Yes, there are and will always be some readers who connect with a specific brand such as Harlequin. But the bulk of readership, inundated by the steady supply of books hitting the digital bookshelves from unknown and untested publishers, not to mention the self-publishing gold rush, has relegated the publisher’s importance to a ‘second thought’ status. That said, there is an area of reader importance publishers still hold a fingernail grasp over – genres not yet considered mainstream.
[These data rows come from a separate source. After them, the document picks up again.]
Lemma after_none t : strip_prefix IMAGE t = None -> after_placeholders t = None.
Proof. intros E. unfold after_placeholders. destruct (length t); [done|]. simpl. by rewrite E. Qed.

Lemma headed_no_picture t : headed t -> no_picture t.
Proof.
  intros [rest ->]. change HEADER_START with ([0x5B; 0x43] ++ txt "onsensFlow m-") at 1. split; [by apply strip_no_image|].
  intros more E. discriminate E.
Qed.

Lemma break_no_picture t : no_picture (0x0A :: t).
Proof.
  split; [|intros more E; discriminate E]. destruct (strip_prefix _ _) as [rest|] eqn:E; [|done].
  apply strip_prefix_Some in E. discriminate E.
Qed.

Lemma opens_no_picture attributes t : no_picture (opens attributes ++ t).
Proof.
  split; [|intros more E; discriminate E]. destruct (strip_prefix _ _) as [rest|] eqn:E; [|done].
  apply strip_prefix_Some in E. discriminate E.
Qed.

Lemma wrapper_opens attributes t :
  attributes_ok attributes -> after_wrapper_opening (opens attributes ++ t) = Some (attributes, t).
Proof.
  intros [Ha Hno]. unfold after_wrapper_opening, opens. rewrite <- !app_assoc, strip_prefix_app. cbn [mbind option_bind].
  rewrite strip_prefix_app. cbn [mbind option_bind].
  assert (split_once (txt ">" ++ LINE) (attributes ++ txt ">" ++ LINE ++ t) = Some (attributes, t)) as ->.
  { apply (split_once_first [0x0A] 0x3E). eapply Forall_impl; [exact Hno|]. by intros c [? _]. }
  cbn [mbind option_bind]. assert (existsb (fun c => (c =? 0x3E) || (c =? 0x0A)) attributes = false) as ->.
  { clear Ha. induction Hno as [|c l [H1 H2] _ IH]; [done|]. simpl. by rewrite (proj2 (Z.eqb_neq _ _) H1), (proj2 (Z.eqb_neq _ _) H2). }
  rewrite andb_true_r. destruct Ha as [->|[more ->]]; [done|].
  assert (starts_with (txt " ") (txt " " ++ more) = true) as -> by (apply starts_with_spec; by eexists).
  by rewrite orb_true_r.
Qed.

Lemma unwrapped_plain t : strip_prefix (txt "<") t = None -> unwrapped t = t.
Proof. unfold unwrapped, after_wrapper_opening. by intros ->. Qed.

Lemma unwrapped_opens attributes t :
  attributes_ok attributes -> contains (closes attributes) t = true -> unwrapped (opens attributes ++ t) = t.
Proof.
  intros Ha Hc. unfold unwrapped. rewrite wrapper_opens by done. unfold closes in Hc. by rewrite Hc.
Qed.

Lemma trim_space_app s t : Forall (fun c => is_whitespace c = true) s ->
  (forall c rest, t = c :: rest -> is_whitespace c = false) -> trim_space (s ++ t) = t.
Proof.
  intros Hs Ht. induction Hs as [|c s Hc _ IH]; [|simpl; by rewrite Hc].
  destruct t as [|c t]; [done|]. simpl. by rewrite (Ht c t).
Qed.

(** Behind what Claude Code puts there, the paste begins. *)
Definition paste_in (t : text) : text :=
  match after_placeholders t with
  | Some head => match strip_prefix PARAGRAPH head with Some inner => unwrapped inner | None => head end
  | None => unwrapped t
  end.

Lemma headed_starts t : headed t -> strip_prefix PARAGRAPH t = None /\ strip_prefix (txt "<") t = None.
Proof.
  intros [rest ->]. split; (destruct (strip_prefix _ _) as [r|] eqn:E; [|done]);
    apply strip_prefix_Some in E; discriminate E.
Qed.

Lemma paste_behind ns ahead t : headed t -> put_ahead t ns ahead -> paste_in (ahead ++ t) = t.
Proof.
  intros Ht Ha. pose proof (headed_no_picture t Ht) as Hnp. destruct (headed_starts t Ht) as [Hp Hl]. unfold paste_in.
  destruct Ha as [|attributes Ha Hc|ns Hne Hns|ns attributes Hne Hns Ha Hc].
  - simpl. rewrite after_none by apply Hnp. by apply unwrapped_plain.
  - rewrite after_none by apply opens_no_picture. by apply unwrapped_opens.
  - rewrite after_pictures, Hp by done. done.
  - rewrite <- !app_assoc, after_pictures by (done || apply break_no_picture). rewrite strip_prefix_app.
    by apply unwrapped_opens.
Qed.

Lemma ahead_begins ns ahead t : headed t -> put_ahead t ns ahead ->
  forall c rest, ahead ++ t = c :: rest -> is_whitespace c = false.
Proof.
  intros [more ->] Ha c rest E. destruct Ha as [|attributes Ha Hc|[|n ns] Hne Hns|[|n ns] attributes Hne Hns Ha Hc]; try done.
  - by injection E as <- _.
  - by injection E as <- _.
  - unfold pictures in E. cbn [fmap list_fmap] in E. destruct (placeholder <$> ns); by injection E as <- _.
  - unfold pictures in E. cbn [fmap list_fmap] in E. destruct (placeholder <$> ns); by injection E as <- _.
Qed.

(** An item of a record that shows a message's marker behind what Claude Code puts there, and space. *)
Definition shows_marker (id : Z) (r : text) : Prop :=
  exists space ns ahead rest, Forall (fun c => is_whitespace c = true) space /\
    window_text r = space ++ ahead ++ marker_of id ++ rest /\ put_ahead (marker_of id ++ rest) ns ahead.

Lemma marker_is_known id r i : shows_marker id r -> is_paste_of r i None = (i =? id).
Proof.
  intros (space & ns & ahead & rest & Hs & Er & Ha). unfold is_paste_of.
  assert (trim_space (window_text r) = ahead ++ marker_of id ++ rest) as ->.
  { rewrite Er. apply trim_space_app; [done|]. apply (ahead_begins ns); [apply headed_marker|done]. }
  fold (paste_in (ahead ++ marker_of id ++ rest)). rewrite (paste_behind ns) by (done || apply headed_marker).
  cbn [mbind option_bind]. rewrite orb_false_r, marker_is. destruct (contains (marker_of i) r) eqn:Ec; [done|]. symmetry.
  apply Z.eqb_neq. intros ->. rewrite (window_text_has (space ++ ahead) (marker_of id) rest) in Ec; [done|apply marker_clean|].
  by rewrite Er, app_assoc.
Qed.

(** ** A message's own paste *)

Lemma text_of_marker alphanumeric m carried cf again told_in :
  exists rest, text_of alphanumeric m carried cf again told_in = marker_of (v_id m) ++ rest.
Proof.
  assert (DOT = txt " " ++ [0xB7; 0x20]) as Ed by done.
  unfold text_of, header, marker_of. destruct (words_of _ _ _ _) as [whole read_all].
  destruct (v_task_number m); rewrite Ed; eexists; rewrite <- !app_assoc; reflexivity.
Qed.
(** A look at a file that grew since the last. *)
Lemma look_leaves v0 f s v bytes looked_ms ps :
  keeps v0 bytes s v -> complete f -> bytes `prefix_of` content f -> f_identity f = s_identity s ->
  concat ps = to_read f (s_offset s + length (s_tail s)) ->
  match read_on_with parse is_json value_ends finish visit f (Some s) looked_ms only ps v with
  | (inl Unchanged, v') => v' = v /\ keeps v0 (content f) s v
  | (inl (Held s'), v') => v' = v /\ keeps v0 (content f) s' v
  | (inl (Read s'), v') => keeps v0 (content f) s' v' /\ ref (content f) v0 = inl (s_records s', v')
  | (inl NotTheFile, _) => another_line f (take (s_offset s) bytes) (s_tail s)
  | (inr stop, v') => ref (content f) v0 = inr (stop, v')
  end.
Proof.
  intros Hk Hf [more Hc] Hi Hps. unfold read_on_with. cbn [mbind option_bind].
  pose proof (grown_known v0 f s v bytes more Hk Hf Hc looked_ms Hi) as Hkn.
  destruct (known finish f s looked_ms) as [[]|]; [by rewrite Hkn|destruct Hkn as [-> ?]; by split|done|done|]. clear Hkn.
  rewrite pieces_as_one, Hps, to_read_content.
  destruct (grown_split v0 f s v bytes more Hk Hc) as (rest & Er & El & Ed).
  pose proof (grown_edge v0 f s v bytes more Hk Hc) as Hedge.
  rewrite Er. rewrite drop_app_ge by (rewrite El; lia). rewrite El. replace (s_offset s + _ - s_offset s) with (length (s_tail s)) by lia. rewrite <- Er.
  set (r0 := reader_from (Some s) v). set (dw := done_waiting_of _ _).
  assert (forall r u, keeps v0 (content f) (seen_by f (Some s) looked_ms r u) (r_state r) ->
    ref (content f) v0 = inl (s_records (seen_by f (Some s) looked_ms r u), r_state r)) as Hfin.
  { intros r u Hkeep. eapply left_ref; [apply (k_whole _ _ _ _ Hkeep)|apply (k_left _ _ _ _ Hkeep)]. }
  destruct (decide (s_tail s = [])) as [Et|Et].
  - rewrite Et. cbn [length]. rewrite drop_0. pose proof (rest_is_read f (Some s) looked_ms dw v0 _ rest r0 Hf Er) as H.
    assert (at_line v0 (take (s_offset s) bytes) r0) as Hr0.
    { unfold r0. split; simpl; rewrite ?Et; simpl; rewrite ?El; try done.
      - apply Hk.
      - apply Hk.
      - by apply (left_pre _ bytes), Et; apply Hk. }
    specialize (H Hr0 ltac:(by intros ? [= <-])). destruct (piece dw rest r0) as [r|[e w]].
    + destruct (llast _ _ r) as [[r' u]|[e w]]; [by split; [|apply Hfin]|]. by destruct H as (stop & -> & H).
    + by destruct H as (stop & -> & H).
  - destruct (k_left _ _ _ _ Hk) as [|n v1 record spaces v _ Eb Ho Hb Htb Hh Hp Hpa Hv Hn]; [done|].
    assert (rest = s_tail s ++ spaces ++ more) as Erest.
    { rewrite <- Ed. rewrite Eb at 1. rewrite <- El at 1. by rewrite drop_app_length, <- app_assoc. }
    rewrite Erest, drop_app_length.
    pose proof (tail_is_read f s looked_ms dw v0 (take (s_offset s) bytes) n v1 record spaces v more Hf (eq_sym El)) as H.
    rewrite El in H. cbv zeta in H. fold r0 in H. rewrite El in Hv.
    specialize (H (k_read _ _ _ _ Hk) Hedge (k_whole _ _ _ _ Hk) Et ltac:(by rewrite Er, Erest) Ho Hb Htb Hh Hp Hpa Hv Hn).
    destruct (piece dw (spaces ++ more) r0) as [r|[[stop|] w]]; [|done|exact H].
    destruct (llast _ _ r) as [[r' u]|[[stop|] w]]; [by split; [|apply Hfin]|done|exact H].
Qed.

(** C22: a look at a file that grew since the last leaves just the records of all it holds, visited once
    each, in their places and in order, as if the file were read at once: however its reads come in
    pieces, its lines were cut by the looks, and torn lines wait. It takes the file for another, to be
    read afresh, only where the last look ended on a record with no newline and the line it began, as
    the file holds it now, goes on with more than white space ([another_line]); a record that gets its
    newline, or spaces before it, and whatever comes on the lines after it, is read on from. And where
    a look stops, reading the file at once stops there. *)
Theorem look_reads_on v0 f s v bytes looked_ms ps :
  keeps v0 bytes s v -> complete f -> bytes `prefix_of` content f -> f_identity f = s_identity s ->
  concat ps = to_read f (s_offset s + length (s_tail s)) ->
  match read_on_with parse is_json value_ends finish visit f (Some s) looked_ms only ps v with
  | (inl Unchanged, v') => v' = v /\ keeps v0 (content f) s v
  | (inl (Held s'), v') => v' = v /\ keeps v0 (content f) s' v
  | (inl (Read s'), v') => keeps v0 (content f) s' v' /\ ref (content f) v0 = inl (s_records s', v')
  | (inl NotTheFile, _) => another_line f (take (s_offset s) bytes) (s_tail s)
  | (inr stop, v') => ref (content f) v0 = inr (stop, v')
  end.
Proof. apply look_leaves. Qed.

(** A first look reads all the file holds. *)
Theorem first_look_reads_all v0 f looked_ms ps :
  complete f -> concat ps = to_read f 0 ->
  match read_on_with parse is_json value_ends finish visit f None looked_ms only ps v0 with
  | (inl (Read s), v) => keeps v0 (content f) s v /\ s_identity s = f_identity f /\ ref (content f) v0 = inl (s_records s, v)
  | (inr stop, v) => ref (content f) v0 = inr (stop, v)
  | _ => False
  end.
Proof.
  intros Hf Hps. unfold read_on_with. cbn [mbind option_bind]. rewrite pieces_as_one, Hps, to_read_content, drop_0.
  set (r0 := reader_from None v0).
  pose proof (rest_is_read f None looked_ms (done_waiting_of None looked_ms) v0 [] (content f) r0 Hf eq_refl) as H.
  specialize (H ltac:(by split) ltac:(done)). destruct (piece _ (content f) r0) as [r|[e w]].
  - destruct (llast _ _ r) as [[r' u]|[e w]]; [|by destruct H as (stop & -> & H)].
    split_and!; [done|done|]. eapply left_ref; [apply (k_whole _ _ _ _ H)|apply (k_left _ _ _ _ H)].
  - by destruct H as (stop & -> & H).
Qed.

(** A file of the size and time the last look found, at the look whose time settles it, is held for
    unchanged only if every byte it had is as it was: a record rewritten at its length is told, however
    far from the end, but for two contents that hash alike. *)
Theorem rewritten_file_is_told v0 f s v bytes looked_ms ps s' v' :
  keeps v0 bytes s v -> complete f ->
  settled (f_written f) (s_since s) (s_looked s) looked_ms = false ->
  settled (f_written f) (s_since s) looked_ms looked_ms = true ->
  (forall read, finish read = finish (s_read s) -> read = s_read s) ->
  (forall rest, finish rest = finish (s_rest s) -> rest = s_rest s) ->
  read_on_with parse is_json value_ends finish visit f (Some s) looked_ms only ps v = (inl (Held s'), v') ->
  content f = bytes /\ v' = v /\ keeps v0 bytes s' v.
Proof.
  intros Hk Hf Hnot Hset Hread Hrest. unfold read_on_with. cbn [mbind option_bind].
  destruct (known finish f s looked_ms) as [looked|] eqn:E.
  2: { destruct (read_pieces _ _ _ _ _ _ _ _) as [r|[[?|] ?]]; [|done|done]. by destruct (last_line _ _ _ _ _ _ _) as [[? ?]|[[?|] ?]]. }
  intros [= -> <-]. unfold known in E. destruct (negb _); [done|].
  destruct (bool_decide (f_size f = s_size s)) eqn:Esz; cbn [andb] in E.
  2: { destruct (_ || _) in E; done. }
  rewrite Hnot, andb_false_r in E.
  destruct (_ || _) in E; [done|]. destruct (_ && _ && negb (unfinished_due _ _)) in E; [|done].
  rewrite Hset in E. cbn [andb] in E.
  destruct (finish (hash_of f [] 0 (s_offset s)) =? finish (s_read s))%Z eqn:Er; [|done]. cbn [negb] in E.
  destruct (finish (hash_of f [] (s_offset s) (f_size f)) =? finish (s_rest s))%Z eqn:Et; [|done].
  injection E as <-. apply Z.eqb_eq, Hread in Er. apply Z.eqb_eq, Hrest in Et. apply bool_decide_eq_true in Esz.
  destruct Hk as [Hs Hp Ho Hw He Hr Ht Hl].
  assert (content f = bytes) as Ec.
  { rewrite <- (take_drop (s_offset s) bytes), <- Hr, <- Ht, <- Er, <- Et. rewrite <- (take_drop (s_offset s) (content f)) at 1.
    assert (forall h from to, to <= f_size f -> hash_of f h from to = h ++ take (to - from) (drop from (content f))) as Hh.
    { intros h from to H. unfold hash_of. rewrite bytes_at_content by done. destruct (Nat.leb_spec to from); [|done].
      replace (to - from) with 0 by lia. by rewrite take_0, app_nil_r. }
    rewrite !Hh by lia. simpl. rewrite drop_0, Nat.sub_0_r. f_equal. symmetry. apply take_ge. rewrite length_drop, content_length by done. done. }
  split_and!; [done..|]. split; simpl; try done. destruct Hl as [|n v1 record spaces]; [by constructor|].
  by eapply (LeftTail _ _ _ _ n v1 record spaces).
Qed.
End Reads.
(* ===== verification/ExecutorRuns.v ===== *)
(** * What is woken is run: no wake of the executor is lost

    Whichever thread wakes work, and whenever: every wake is followed by a poll of the work, or the work
    waits in the queue, with the engine's thread on its way to look at it or the driver woken
    ([no_wake_is_lost]); and work is taken from the queue in the order it was woken, once for each wake
    that found it not waiting. *)
From S2P Require Import Prelude Threads Executor.
#[local] Open Scope nat_scope.

(** ** What the account says *)

(** Polled to its end, and no more of it. *)
Definition ended (t : nat) (log : list Event) : Prop := exists p, p <> Pending /\ Polls t p ∈ log.

(** Every wake there was of work that was taken in and had not ended: a poll of it came after, or it is
    one of [P]. *)
Definition heard (P : nat -> Prop) (log : list Event) : Prop :=
  forall before t after, log = before ++ Asked t :: after -> Added t ∈ before -> ~ ended t before ->
    (exists p, Polls t p ∈ after) \/ P t.

(** Whatever was taken in has ended, or is one of [P]. *)
Definition kept (P : nat -> Prop) (log : list Event) : Prop := forall t, Added t ∈ log -> ended t log \/ P t.
(** A job that was detached in a turn is named after any number of turns, as long as it runs and is not
    told for the harness's own: each mark carries it over. *)
Theorem a_detached_job_is_carried b m before_ marks tree own :
  before b = Some before_ -> ~ (m_key m ∈ before_ /\ m_key m ∉ carried b) -> m_parent m = None ->
  (forall done_ next later, marks = done_ ++ next :: later -> is_tree (at_tree next) /\ m ∈ at_tree next /\
     m_key m ∉ (protected (foldl marked b done_) (at_tree next) (sees next)).1) ->
  is_tree tree -> m ∈ tree -> m_key m ∉ (protected (foldl marked b marks) tree own).1 ->
  m ∈ (detached (foldl marked b marks) tree own).1.
Proof.
  intros Hb Hnot Hparent Hmarks Ht Hm Hp.
  assert (exists before_, before (foldl marked b marks) = Some before_ /\ ~ (m_key m ∈ before_ /\ m_key m ∉ carried (foldl marked b marks))) as (before' & Hb' & Hnot').
  { clear Hp. induction marks as [|next marks IH] using rev_ind; [eauto|]. rewrite foldl_app. cbn [foldl].
    destruct IH as (bb & Hbb & Hn).
    { intros done_ n later E. apply (Hmarks done_ n (later ++ [next])). rewrite E. by rewrite <- app_assoc. }
    destruct (Hmarks marks next [] eq_refl) as (Hn1 & Hn2 & Hn3).
    assert (m ∈ (detached (foldl marked b marks) (at_tree next) (sees next)).1) as Hd.
    { apply (detached_in _ _ _ _ _ Hn1 Hbb). split_and!; [done|done|by apply no_starter_is_lost]. }
    unfold marked at 1 3. destruct (carried_over_a_mark _ _ (says next) (says_harness next) _ _ Hd) as [Hc ->].
    eexists. split; [done|]. tauto. }
  apply (detached_in _ _ _ _ _ Ht Hb'). split_and!; [done|done|by apply no_starter_is_lost].
Qed.

(** ** Rests *)

(** What the daemon says of a window: a turn begins, it is at rest. *)
Inductive said := Begins (m : marking) | Rests (tree : list Member) (keep : list Z).
Definition after_said (b : Baseline) (s : said) : Baseline :=
  match s with Begins m => marked b m | Rests tree keep => (rest b tree keep).2 end.

Lemma marked_rests b m : rests (marked b m) = rests b /\ next_rest (marked b m) = next_rest b.
Proof. unfold marked, mark. destruct (Background.detached _ _ _ _). by destruct (protected _ _ _). Qed.

Lemma in_take {A} (x : A) n l : x ∈ take n l -> x ∈ l.
Proof. rewrite <- (take_drop n l) at 2. set_solver. Qed.
Lemma in_drop {A} (x : A) n l : x ∈ drop n l -> x ∈ l.
Proof. rewrite <- (take_drop n l) at 2. set_solver. Qed.

Lemma retain_keeps keep (pre post : list (Z * keys)) e : fst e ∈ keep \/ (length post < RESTS)%nat ->
  exists pre' post', retain keep (pre ++ e :: post) = pre' ++ e :: post' /\ pre' ⊆ pre /\ (length post' <= length post)%nat.
Proof.
  intros H. unfold retain. rewrite length_app. cbn [length]. set (latest := (length pre + S (length post) - RESTS)%nat).
  destruct (decide (latest <= length pre)%nat) as [Hle|Hgt].
  - rewrite take_app_le, drop_app_le by done. exists (filter (fun r => fst r ∈ keep) (take latest pre) ++ drop latest pre), post. split_and!; [by rewrite <- app_assoc| |done].
    intros r [[_ Hr%in_take]%list_elem_of_filter|Hr%in_drop]%elem_of_app; done.
  - destruct H as [H|H]; [|unfold latest in Hgt; lia]. rewrite take_app_ge, drop_app_ge by lia.
    destruct (latest - length pre)%nat as [|k] eqn:Ek; [lia|]. cbn [take drop]. rewrite filter_app, filter_cons, decide_True by done.
    exists (filter (fun r => fst r ∈ keep) pre), (filter (fun r => fst r ∈ keep) (take k post) ++ drop k post). split_and!; [by rewrite <- app_assoc| |].
    + intros r [_ Hr]%list_elem_of_filter. done.
    + rewrite length_app. etransitivity; [apply Nat.add_le_mono_r, length_filter|]. rewrite length_take, length_drop. lia.
Qed.

Lemma retain_from keep l : retain keep l ⊆ l.
Proof. unfold retain. intros r [[_ Hr%in_take]%list_elem_of_filter|Hr%in_drop]%elem_of_app; done. Qed.

Definition numbered_before (b : Baseline) : Prop := Forall (fun r => fst r < next_rest b) (rests b).

Lemma numbered_after b s : numbered_before b -> numbered_before (after_said b s).
Proof.
  unfold numbered_before. destruct s as [m|tree keep]; cbn [after_said].
  - by destruct (marked_rests b m) as [-> ->].
  - unfold rest. destruct (commands_kept b); [|done]. cbn. intros H. apply Forall_forall. intros r Hr%retain_from.
    apply elem_of_app in Hr as [Hr| ->%list_elem_of_singleton]; [|simpl; lia]. rewrite Forall_forall in H. specialize (H r Hr). lia.
Qed.

Lemma numbered_all saids b : numbered_before b -> numbered_before (foldl after_said b saids).
Proof. revert b. induction saids as [|s saids IH]; intros b H; [done|]. by apply IH, numbered_after. Qed.

(** The rest [n] is kept, with [later] rests after it at most. *)
Definition rest_kept (b : Baseline) (n : Z) (tree : keys) (later : nat) : Prop :=
  exists pre post, rests b = pre ++ (n, tree) :: post /\ Forall (fun r => fst r <> n) pre /\ (length post <= later)%nat.

Lemma rest_kept_of b n tree later : rest_kept b n tree later -> rest_of b (Some n) = Some tree.
Proof.
  intros (pre & post & E & Hpre & _). unfold rest_of. rewrite E. cbn.
  rewrite list_find_app_r by (apply list_find_None; eapply Forall_impl; [exact Hpre|done]). cbn. by rewrite decide_True.
Qed.

Lemma rest_kept_after b n tree later s :
  rest_kept b n tree later -> match s with Begins _ => True | Rests _ keep => n ∈ keep \/ (S later < RESTS)%nat end ->
  rest_kept (after_said b s) n tree (match s with Begins _ => later | Rests _ _ => S later end).
Proof.
  intros (pre & post & E & Hpre & Hpost) Hs. unfold rest_kept. destruct s as [m|tree' keep]; cbn [after_said].
  - destruct (marked_rests b m) as [-> _]. eauto.
  - unfold rest. destruct (commands_kept b); [|cbn; eauto with lia]. cbn [snd rests]. rewrite E, <- app_assoc. cbn [app].
    destruct (retain_keeps keep pre (post ++ [(next_rest b, keys_in tree')]) (n, tree)) as (pre' & post' & -> & Hsub & Hlen).
    { rewrite length_app. simpl. destruct Hs as [Hs|Hs]; [by left|right; lia]. }
    exists pre', post'. split_and!; [done| |rewrite length_app in Hlen; simpl in Hlen; lia].
    rewrite Forall_forall in Hpre |- *. auto.
Qed.

Lemma rest_kept_all saids b n tree later :
  rest_kept b n tree later ->
  Forall (fun s => match s with Begins _ => True | Rests _ keep => n ∈ keep end) saids \/
    (later + length (filter (fun s => match s with Begins _ => false | Rests _ _ => true end = true) saids) < RESTS)%nat ->
  exists later', rest_kept (foldl after_said b saids) n tree later'.
Proof.
  revert b later. induction saids as [|s saids IH]; intros b later Hk Hs; [cbn; eauto|]. cbn [foldl].
  eapply IH; [apply rest_kept_after; [done|]|].
  - destruct s; [done|]. destruct Hs as [Hs|Hs]; [left; by inversion Hs|right]. rewrite filter_cons in Hs. simpl in Hs. lia.
  - destruct Hs as [Hs|Hs]; [left; by inversion Hs|right]. rewrite filter_cons in Hs. by destruct s; simpl in *; lia.
Qed.

(** A rest that the host answered the number of is the tree of that rest whenever it is asked of, while
    the latest few rests are after it, and however many are where each names it for one to keep: turns may
    begin meanwhile. *)
Theorem a_rest_is_the_tree_it_was_of earlier tree keep n b later :
  let b0 := foldl after_said unmarked earlier in
  rest b0 tree keep = (Some n, b) ->
  Forall (fun s => match s with Begins _ => True | Rests _ keep => n ∈ keep end) later \/
    (length (filter (fun s => match s with Begins _ => false | Rests _ _ => true end = true) later) < RESTS)%nat ->
  rest_of (foldl after_said b later) (Some n) = Some (keys_in tree).
Proof.
  cbv zeta. set (b0 := foldl after_said unmarked earlier). intros Hr Hl.
  assert (numbered_before b0) as Hn by (apply numbered_all; constructor).
  assert (rest_kept b n (keys_in tree) 0) as Hk.
  { unfold rest in Hr. destruct (commands_kept b0); [|done]. injection Hr as <- <-. unfold rest_kept. cbn [rests].
    destruct (retain_keeps keep (rests b0) [] (next_rest b0, keys_in tree)) as (pre & post & -> & Hsub & Hlen); [right; unfold RESTS; simpl; lia|].
    exists pre, post. split_and!; [done| |done]. unfold numbered_before in Hn. rewrite Forall_forall in Hn |- *. intros r Hin%Hsub. specialize (Hn r Hin). lia. }
  destruct (rest_kept_all later b n _ 0 Hk) as (later' & H); [done|]. by eapply rest_kept_of.
Qed.
End Told.

(** ** What the daemon is told *)

Lemma bounded_length command : (length (bounded command) <= COMMAND_CHARS)%nat.
Proof.
  unfold bounded. case_match eqn:E; [by apply Nat.leb_le in E|]. rewrite length_app, length_take. simpl. unfold COMMAND_CHARS. lia.
Qed.

(** Whatever was chosen, all of it is counted, and the oldest few are named, each by a bounded line. *)
Theorem what_is_listed_is_bounded chosen :
  total (listed chosen) = length chosen /\ (length (processes (listed chosen)) <= BACKGROUND_PROCESSES)%nat /\
  Forall (fun p => (length (bp_command p) <= COMMAND_CHARS)%nat) (processes (listed chosen)) /\
  (bp_pid <$> processes (listed chosen)) = key_pid ∘ m_key <$> take BACKGROUND_PROCESSES (by_birth chosen).
Proof.
  unfold listed. cbn [total processes]. split_and!.
  - apply Permutation_length, by_birth_perm.
  - rewrite length_fmap, length_take. lia.
  - apply Forall_fmap, Forall_forall. intros m _. apply bounded_length.
  - by rewrite <- list_fmap_compose.
Qed.

(** Of the detached work of a job object, what a shell is proved to have begun. *)
Lemma proved_by_birth_in detached born m : is_tree detached -> m ∈ detached ->
  m_key m ∈ proved_by_birth detached born <-> to_birth born (by_key detached) m.
Proof.
  intros Ht Hm. unfold proved_by_birth. rewrite keys_in_iff. split.
  - intros (x & [H Hx]%list_elem_of_filter & E). apply (same_key detached) in E as ->; [|done..]. by apply to_its_birth_iff.
  - intros H. exists m. rewrite list_elem_of_filter, to_its_birth_iff. done.
Qed.

(** *** A window *)

#[export] Instance member_eq_dec : EqDecision Member.
Proof. solve_decision. Defined.

Definition claude : Member := MkMember (MkKey 100 1) "claude --resume" "claude" "/opt/claude/claude" (Some 100) None.
Definition server : Member := MkMember (MkKey 150 10) "node mcp.js" "node" "/usr/bin/node" (Some 100) (Some (MkKey 100 1)).
Definition browser : Member := MkMember (MkKey 151 60) "chrome" "chrome" "/opt/chrome" (Some 151) (Some (MkKey 150 10)).
Definition shell : Member := MkMember (MkKey 200 50) "/bin/zsh -c eval 'make'" "zsh" "/bin/zsh" (Some 200) (Some (MkKey 100 1)).
Definition make : Member := MkMember (MkKey 201 51) "make" "make" "/usr/bin/make" (Some 200) (Some (MkKey 200 50)).
Definition watcher : Member := MkMember (MkKey 210 52) "node watch.js" "node" "/usr/bin/node" (Some 205) None.
Definition watchers_shell : Member := MkMember (MkKey 300 90) "sh -c build" "sh" "/bin/sh" (Some 205) (Some (MkKey 210 52)).
Definition orphan_browser : Member := MkMember (MkKey 151 60) "chrome" "chrome" "/opt/chrome" (Some 151) None.

Definition at_first : list Member := [claude; server].
Definition in_turn : list Member := [make; claude; server; watcher; shell; browser].
Definition next_turn : list Member := [claude; watchers_shell; watcher; orphan_browser].
Definition in_group : option Kept := kept_of Servers.InGroup (Some 100).
Definition first_mark : Baseline * keys := mark false unmarked at_first in_group (Some (txt "claude")) ∅.
Definition first_turn : Baseline := first_mark.1.
Definition second_turn : Baseline := (mark false first_turn in_turn in_group (Some (txt "claude")) first_mark.2).1.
Readers looking for books such as same sex stories, erotica, or extreme mental/visual images such
as gore, still tend to migrate to publishers focused on providing high levels of editing and a ready stable of skilled authors in a specific genre. However, as the smaller indie publishers vie for a foothold, these indie publishers aren’t the least bit shy about expanding their interests to swaying genre readers to their own book lists. Few “romance” publishers now limit their inventory to strictly vanilla heterosexual tales. They want those erotica and same sex readers, those book buyers, to give their authors a try, too. Young Adult (YA) and MM (men with men) books are two of the hottest rising genres. Simply put, there’s money to be made. Wiley publishers are quickly adjusting their strategies to accommodate those readers and expanding their once rigid publication interests. Many MM publishers now have a YA division. The reverse is also true. And, there’s nothing wrong with that. Publishing is a business – a constantly shifting business still whirling in a funnel of confusion brought on by the Internet and its endless opportunities for entrepreneurs. To survive, publishers have to sell books, and that means finding readers willing to invest in their product. And, due to the waterfall of books gushing into the daily pipeline of availability, publishers have to spread their literary nets to gather in all the potential customers they can. The same holds true for authors. Few limit themselves to one publisher and aren’t afraid of self-publishing should a publisher quaver on a project. Authors understand they need to keep their own supply of books flowing to readers or risk becoming yesterday’s news. As I said, publishing is a business, and authors depend on the sales of their books to pay the bills.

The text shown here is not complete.